Each of the other main bars is subjected to a force in the longitudinal direction thereof caused by its own weight, and therefore, is displaced in the longitudinal direction relative to the lowermost main bars. The displacements of the uppermost main bars are the largest.

Along with the displacements of the main bars, the hoops change their state from a perpendicular state to an inclined state relative to the main bars, and thus, the vertical dimension of a cross-sectional shape of the reinforcement cage (i.e. distance between the lowermost main bars and the uppermost main bars) decreases. Such a deformation of the reinforcement cage poses a problem in connection between upper and lower reinforcement cages.

[0007] Further, in the state in which the reinforcement cage is inclined, only one ends of the lowermost main bars are subjected to a large reaction force caused by the weight of the reinforcement cage from the ground and are dragged while being in contact with the ground. As a result, the one ends of the lowermost main bars are deformed and/or damaged.

[0008] The overall deformation of the reinforcement cage and the deformation of the one ends of the lowermost main bars as described above are more prone to occur as a length of the reinforcement cage increases and as the weight of the reinforcement cage increases.

For that reason, when the reinforcement cage is long and heavy-weighted, a number of reinforcing bars are incorporated into the reinforcement cage so as to avoid the overall deformation of the reinforcement cage.
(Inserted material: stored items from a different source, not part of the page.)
(** * Task-board server: board routes

    A shallow embedding of [src/routes/board.js] and of the Mongoose
    schemas it works on ([models/Board], [models/Card], [models/User]),
    with the properties of the access check, of the ordering operations
    and of the recommendation engine.

    Conventions of the embedding:
    - an [ObjectId] is the string that [toString()] gives for it;
    - a collection is a finite map from [ObjectId] to the stored fields,
      a fetched document is the pair of its [_id] and its fields;
    - a calendar instant is its number of milliseconds since the epoch;
    - a route handler is a function from the database and the request to
      the new database and the response; an exception thrown inside the
      handler's [try] block is the [Throw] outcome, which the [catch]
      clause turns into the 500 response. *)

From Stdlib Require Import ZArith String Ascii Bool Lia Sorted.
From stdpp Require Import base option list gmap fin_maps strings pretty.

Local Open Scope string_scope.
Local Open Scope Z_scope.
Local Open Scope list_scope.

(** ** Identifiers and documents *)

Definition ObjectId := string.

Record Doc (A : Type) := mkDoc { _id : ObjectId; fields : A }.
Arguments mkDoc {A} _ _.
Arguments _id {A} _.
Arguments fields {A} _.

(** [Model.findById] *)
Definition findById {A} (coll : gmap string A) (id : ObjectId) : option (Doc A) :=
  mkDoc id <$> coll !! id.

(** ** Schemas *)

Inductive Priority := Critical | High | Medium | Low.
Inductive Status := Backlog | Todo | InProgress | Review | Done | Blocked.

#[export] Instance Priority_eq_dec : EqDecision Priority.
Proof. solve_decision. Defined.
#[export] Instance Status_eq_dec : EqDecision Status.
Proof. solve_decision. Defined.

Module User.
Record t := mk { name : string; email : string; password : string }.
End User.

Module Board.
Record t := mk {
  name : string;
  description : string;
  owner : ObjectId;
  members : list ObjectId;
  lists : list ObjectId;
  isPublic : bool }.
End Board.

Module List.
(** Modelled from the spec: the schema file [models/List] is not among
    the sources; the fields are those of the spec's data model, which
    are also the ones the routes read and write. *)
Record t := mk {
  name : string;
  board : ObjectId;
  position : Z;
  cards : list ObjectId }.
End List.

Module Card.
Record t := mk {
  title : string;
  description : string;
  list : ObjectId;
  position : Z;
  dueDate : option Z;
  priority : Priority;
  status : Status;
  createdBy : ObjectId;
  assignedTo : Datatypes.list ObjectId }.
End Card.

(** The stored documents. Boards and lists are written by validating
    [save]s alone and the routes change nothing of a stored board or list
    but its arrays of identifiers, so that a [save] of a stored board or
    list is taken to pass its validation; a card can be stored with an
    empty [title], by [PATCH /cards/:id], and the [save] of a stored card
    is validated here. *)
Record Db := mkDb {
  Users : gmap string User.t;
  Boards : gmap string Board.t;
  Lists : gmap string List.t;
  Cards : gmap string Card.t }.

(** ** Outcomes of a [try] block *)

Inductive Outcome (A : Type) :=
| Return (a : A)
| Throw (e : string).
Arguments Return {A} _.
Arguments Throw {A} _.

#[export] Instance Outcome_bind : MBind Outcome := fun A B k o =>
  match o with
  | Return a => k a
  | Throw e => Throw e
  end.

(** ** Strings: [toLowerCase] and [includes]

    A string is a sequence of code units below 256, read as the
    characters U+0000 to U+00FF; a name with another character is outside
    the model. On these characters [toLowerCase] maps [A]..[Z] and the
    capital letters U+00C0 to U+00DE, the multiplication sign U+00D7
    apart, to the character 32 places further, and leaves every other
    character as it is; no character of the range is mapped out of it and
    none that is not an ASCII letter is mapped to one. *)

Definition lower (c : ascii) : ascii :=
  let n := nat_of_ascii c in
  if ((65 <=? n) && (n <=? 90)
      || (192 <=? n) && (n <=? 222) && negb (n =? 215))%nat
  then ascii_of_nat (n + 32) else c.
(** * The post controllers of the images backend (src/controllers/posts-controller.ts)

    A shallow embedding of the Express handlers [getFeed], [createPost],
    [editPost], [deletePost] and [createComment], over a model of the three
    Mongoose collections they work on, followed by the properties of the
    consistency layer.

    The handlers are [async] functions: they await the document store and the
    geocoder, either of which may reject, and they wrap those awaits in
    [try]/[catch].  They are embedded in a state-and-exception monad over a
    [World] (the committed store and a trace of the external calls made so
    far).  What the collaborators answer is fixed by an [Env]: the geocoder,
    which store calls reject, the clock and the ObjectId generator. *)

From Stdlib Require Import ZArith.
From stdpp Require Import base option strings list gmap sorting.

Local Open Scope string_scope.
Local Open Scope list_scope.
Local Open Scope Z_scope.

(** ** Documents *)

(** An ObjectId in its hexadecimal string form, which is how the handlers
    compare identifiers ([creatorId.toString()], [creatorId.id]). *)
Abbreviation ObjectId := string (only parsing).

(** The geocoder's answer.  The handlers only move this value around, so the
    two numbers are kept as integers (micro-degrees). *)
Record Coordinates := mkCoordinates { lat : Z; lng : Z }.

(** Modelled from the spec: models/userSchema is not under src/.  Section 3
    gives a user an identifier, the ordered list of its posts and the ordered
    list of its comments; these are the only fields the handlers touch. *)
Record User := mkUser {
  u_posts : list ObjectId;
  u_comments : list ObjectId
}.

(** Modelled from the spec: models/postSchema is not under src/.  The fields
    are the ones [createPost] passes to [new PostModel], plus the comment list
    that [createComment] pushes to.  [p_createDate] is the value of
    [Date.now()]; the source stores its ISO-8601 rendering, whose order is the
    order of the instants. *)
Record Post := mkPost {
  p_title : string;
  p_description : string;
  p_creatorId : ObjectId;
  p_address : string;
  p_coordinates : Coordinates;
  p_createDate : Z;
  p_image : option string;
  p_comments : list ObjectId
}.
However, these internal reinforcing bars do not contribute to improvement in strength of columns or the like after being embedded in the concrete, thus being wasteful. Furthermore, the internal reinforcing bars are not effective for prevention of the deformation and/or damage of the one ends of the lowermost main bars described above.

[0009] In order to avoid the above-described disadvantages, there is practiced a method in which, by using a sub-crane in addition to the main crane, the reinforcement cage is changed in attitude from the horizontal attitude to the vertical attitude while being separated from the ground. However, this method requires skilled crane operation.

SUMMARY OF THE INVENTION

[0010] In order to solve the above-described problems, the present invention provides a structure for reinforcing a reinforcement cage including a number of linear main bars that are in parallel with each other in a process of changing the attitude of the reinforcement cage from a horizontal attitude to an inclined attitude with one end of the reinforcement cage in contact with the ground and further to a vertical attitude by lifting the reinforcement cage, the reinforcement cage including a number of linear main bars that are in parallel with each other, and the reinforcing structure comprising: a reinforcing bar that connects an end of a lowermost main bar of the main bars to an end of an uppermost main bar of the main bars at the one end of the reinforcement cage.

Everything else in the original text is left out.